Can a Full Bladder Make You a Better Liar?

iStock
iStock | iStock

Your little white lie might go over best if you say it right before you head to the bathroom. A new study finds that a full bladder makes people more natural liars. The study is published in Consciousness and Cognition

In order to examine what’s called the inhibitory-spillover effect, in which the act of performing one task helps us to accomplish another, Claremont Graduate University and California State University–Fullerton researchers had participants drink water, and then lie.

After all participants used the bathroom to ensure a level playing field, they were divided into two groups. One group was instructed to drink five cups of water, while the other group, the control, was told to drink just five sips. Both groups waited about 45 minutes, enough time for the full-bladder group to begin to feel antsy about needing to pee. Then, randomly selected participants sat down with an interviewer and lied about their opinions on certain topics, attempting to convince the interviewer of their sincerity. (They were told they would receive gift cards for fooling the interviewers.) Other participants were told to tell the truth about their opinions. The interactions were taped, and later another group of observers watched the videos to judge the participants' behavior. They assessed apparent levels of anxiety and confidence to determine whether it seemed like that person was lying or telling the truth. 

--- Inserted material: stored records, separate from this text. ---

Lemma inspect_keeps ns name w : (drv (InspectSandbox ns name) w).1 = w.
Proof.
  unfold drv. pose proof (inspect_pure ns name (w_drv w)) as Ep.
  destruct (InspectSandbox ns name (w_drv w)) as [d i]. simpl in *. subst d. by destruct w.
Qed.

Lemma remove_found info ns name w :
  container_of (w_drv w) ns name = Some info → (RemoveContainer (ci_ID info) (w_drv w)).2 = Ok () →
  container_of (w_drv (drv (RemoveContainer (ci_ID info)) w).1) ns name = None.
Proof. intros Hi Hr. rewrite w_drv_drv. by apply (remove_ok _ _ _ (w_drv w) info). Qed.

Lemma remove_frame id w :
  let w1 := (drv (RemoveContainer id) w).1 in
  volume_of (w_drv w1) = volume_of (w_drv w) ∧ w_store w1 = w_store w ∧ w_now w1 = w_now w ∧ w_wall w1 = w_wall w.
Proof.
  cbv zeta. rewrite w_drv_drv, drv_store. unfold drv. pose proof (remove_volumes id (w_drv w)) as Hv.
  destruct (RemoveContainer _ _) as [d x]. by split_and!.
Qed.

(** Suspending: when the driver answers and removes the container it has stopped,
    the container is gone and every volume is kept; the status written says
    Suspended, not Ready and not Finished. *)
Lemma reconcileSuspended_stops `{!ConditionLaws} u sb w w' out :
  reconcileSuspended u sb w = (w', out) →
  let ns := m_Namespace (sb_Meta sb) in
  let name := m_Name (sb_Meta sb) in
  let st := suspended_status sb true (w_now w) in
  answers (w_drv w) ns name →
  (∀ info, container_of (w_drv w) ns name = Some info →
     (RemoveContainer (ci_ID info) (StopContainer (ci_ID info) (w_drv w)).1).2 = Ok ()) →
  container_of (w_drv w') ns name = None ∧ volume_of (w_drv w') = volume_of (w_drv w) ∧
  w_store w' = w_store (writeStatus SandboxGVR u st w).1 ∧
  IsStatusConditionTrue (ss_Conditions st) CondSuspended = true ∧
  IsStatusConditionTrue (ss_Conditions st) CondReady = false ∧
  FindStatusCondition (ss_Conditions st) CondFinished = None.
Proof.
  intros E. cbv zeta. set (ns := m_Namespace (sb_Meta sb)). set (name := m_Name (sb_Meta sb)). intros Ha Hrem.
  assert (Hst : container_of (w_drv w') ns name = None ∧ volume_of (w_drv w') = volume_of (w_drv w) ∧
    w_store w' = w_store (writeStatus SandboxGVR u (suspended_status sb true (w_now w)) w).1).
  { assert (Hfin : ∀ w2, w_store w2 = w_store w → w_now w2 = w_now w →
      container_of (w_drv w2) ns name = None → volume_of (w_drv w2) = volume_of (w_drv w) →
      (let '(w3, e) := writeStatus SandboxGVR u (suspended_status sb true (w_now w2)) w2 in
       (w3, (λ _, expiryRequeue (w_wall w3) sb) <$> e)) = (w', out) →
      container_of (w_drv w') ns name = None ∧ volume_of (w_drv w') = volume_of (w_drv w) ∧
      w_store w' = w_store (writeStatus SandboxGVR u (suspended_status sb true (w_now w)) w).1).
    { intros w2 Hs Hn Hc Hv E2. rewrite Hn in E2.
      pose proof (writeStatus_drv SandboxGVR u (suspended_status sb true (w_now w)) w2) as Hd.
      pose proof (writeStatus_store SandboxGVR u (suspended_status sb true (w_now w)) w2 w Hs) as Hw.
      destruct (writeStatus SandboxGVR u _ w2) as [w3 e]. injection E2 as <- _. simpl in *.
      by rewrite Hd, Hw. }
    unfold reconcileSuspended in E. fold ns name in E. rewrite inspect_eq in E by done.
    destruct (container_of (w_drv w) ns name) as [info|] eqn:Hc; simpl in E; [|by apply (Hfin w)].
    set (w2 := (drv (StopContainer (ci_ID info)) w).1) in *.
    pose proof (stop_keeps (ci_ID info) ns name (w_drv w)) as Hk.
    pose proof (stop_id (ci_ID info) ns name (w_drv w) info) as Hid.
    pose proof (stop_volumes (ci_ID info) (w_drv w)) as Hsv. specialize (Hrem info eq_refl).
    rewrite <-(w_drv_drv (StopContainer (ci_ID info)) w) in Hk, Hid, Hsv, Hrem. fold w2 in Hk, Hid, Hsv, Hrem.
    destruct (proj2 Hk) as [j Hj]; [by rewrite Hc|]. specialize (Hid j Hc Hj). rewrite <-Hid in Hrem.
    pose proof (remove_found j ns name w2 Hj Hrem) as Hr1. rewrite Hid in Hr1.
    destruct (remove_frame (ci_ID info) w2) as (Hr2 & Hr3 & Hr4 & _).
    apply (Hfin (drv (RemoveContainer (ci_ID info)) w2).1); [| |done|by rewrite Hr2|exact E].
    + rewrite Hr3. unfold w2. by rewrite drv_store.
    + rewrite Hr4. unfold w2, drv. by destruct (StopContainer _ _). }
  destruct Hst as (H1' & H2' & H3'). do 3 (split; [done|]).
  unfold suspended_status, IsStatusConditionTrue, IsStatusConditionPresentAndEqual. simpl.
  rewrite find_remove_eq, !find_remove_ne by discriminate.
  rewrite (find_setCond_ne _ CondSuspended CondReady) by discriminate. unfold setCond.
  destruct (find_set_eq (ss_Conditions (sb_Status sb)) (mkCondition CondSuspended ConditionTrue
    ReasonSuspendedPodTerminated "Pod has been terminated. Sandbox is not operational." (gen sb) (w_now w)))
    as (t1 & E1 & _). cbn [cd_Type] in E1. rewrite E1.
  match goal with |- context [FindStatusCondition (SetStatusCondition ?l ?c) CondReady] =>
    destruct (find_set_eq l c) as (t2 & E2 & _) end. cbn [cd_Type] in E2. rewrite E2. done.
Qed.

The participants who had full bladders were deemed better liars. They showed fewer behaviors that might indicate they were lying, and more that indicated they were telling the truth—and they told longer, more complex fabrications than the people who really were telling the truth. The same pattern did not apply to those who only drank a little water, and so didn't have any bladder pressure to distract them.

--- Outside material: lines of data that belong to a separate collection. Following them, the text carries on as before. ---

(** Every operation that keeps names moves the store forward. *)
Lemma exec_evolves o s : room s → (0 ≤ rv s)%Z → keeps_name o → evolves s (exec o s).1.
Proof.
  intros Hr Hp Ho. assert (keyed s → keyed (exec o s).1) as Hk by (intros K; by apply exec_keyed).
  assert (wf s → wf (exec o s).1) as Hw by (intros W; by apply exec_wf).
  destruct (exec o s) as [s' r] eqn:E. simpl in *.
  destruct (exec_cases _ _ _ _ E) as [(e & _ & ->)|(w & (_ & Hrv & _) & -> & _)]; [done|].
  pose proof (next_rv_eq s Hp Hr) as Hn. unfold room in Hr.
  constructor; [done|done|by rewrite resources_apply|rewrite rv_apply; lia|].
  intros W g k u. rewrite lookup_apply. case_decide; [|by left].
  destruct w as [t g' k' u'|g' k' u']; simpl in *; intros [= ->].
  right. exists (next_rv s). split; [lia|done].
Qed.

(** Optimistic concurrency over an arbitrary interval: a version that is still
    there means an object that is still there. *)
Lemma same_version s s' g k old u :
  wf s → evolves s s' → lookup_obj s g k = Some u → lookup_obj s' g k = Some old →
  GetResourceVersion old = GetResourceVersion u → old = u.
Proof.
  intros W E Hu Hold Hv. destruct (ev_obj _ _ E W _ _ _ Hold) as [Hs|(n & Hn & Hf)]; [congruence|].
  destruct (wf_obj _ W _ _ _ Hu) as (_ & m & Hm & Hg). rewrite Hv, Hg in Hf.
  apply format_uint_inj in Hf; lia.
Qed.

Lemma stored_version s g k u : wf s → lookup_obj s g k = Some u → GetResourceVersion u ≠ "".
Proof. intros W Hu. destruct (wf_obj _ W _ _ _ Hu) as (_ & n & _ & ->). apply format_uint_nonempty. Qed.
End evolution.

Section adoption.
Context {U P D : Type} `{UnstructuredLaws U} `{Codec U} `{Persister P}.
Context `{Oracle} `{GoRuntime} `{PatchLib} `{!Converter U} `{Driver D} `{ConditionLib}.
Context `{SandboxAPI} `{!SandboxAPILaws} `{ErrorText}.
#[local] Notation World := (world U P D).
Implicit Types (w : World) (u : U) (claim : SandboxClaim).

Lemma sto_store {A} (f : Store U P → Store U P * A) w : w_store (sto f w).1 = (f (w_store w)).1.
Proof. unfold sto. by destruct (f (w_store w)). Qed.
Lemma sto_result {A} (f : Store U P → Store U P * A) w : (sto f w).2 = (f (w_store w)).2.
Proof. unfold sto. by destruct (f (w_store w)). Qed.
Lemma put_store_same w : put_store (w_store w) w = w.
Proof. by destruct w. Qed.

(** *** The rewrite *)

Lemma controller_set u claim pick :
  controllerOwnerUID (adopt_rewrite u claim pick) = GetUID u ∧
  GetOwnerReferences (adopt_rewrite u claim pick) = [controllerRef u ExtensionsGV "SandboxClaim"].
Proof.
  assert (GetOwnerReferences (adopt_rewrite u claim pick) = [controllerRef u ExtensionsGV "SandboxClaim"]) as E.
  { unfold adopt_rewrite. by uget_simpl. }
  split; [|done]. unfold controllerOwnerUID. by rewrite E.
Qed.

Lemma adopt_rewrite_other u claim pick f :
  f ≠ FOwnerReferences → f ≠ FLabels → uget f (adopt_rewrite u claim pick) = uget f pick.
Proof. intros ??. unfold adopt_rewrite. uget_unfold. by rewrite !get_set_ne. Qed.

(** What is stored when the update commits. *)
Definition adopted_from u claim (pick sb : U) : Prop :=
  GetOwnerReferences sb = [controllerRef u ExtensionsGV "SandboxClaim"] ∧
  GetLabels sb = GetLabels (adopt_rewrite u claim pick) ∧
  GetGeneration sb = GetGeneration pick ∧
  ∀ f, f ∉ [FOwnerReferences; FLabels; FGeneration; FResourceVersion] → uget f sb = uget f pick.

The results suggest that holding a full bladder boosted the liars’ ability to inhibit their instinctive truth-telling tendencies. Normally, in order to lie, you have to overcome a natural inclination to tell the truth, which requires a certain degree of conscious control over that instinct. It could be that because the participants' full bladders distracted them from the task at hand, they didn't focus as much on the act of lying, which in turn made them behave more naturally during their deception.

Though it may seem like a strange connection, previous research has also indicated that the self-control you exert to keep from wetting yourself can spill over into other domains of self-control, like waiting longer for a larger reward.   

But before you try out this method, ask yourself: Are these benefits worth a bladder infection?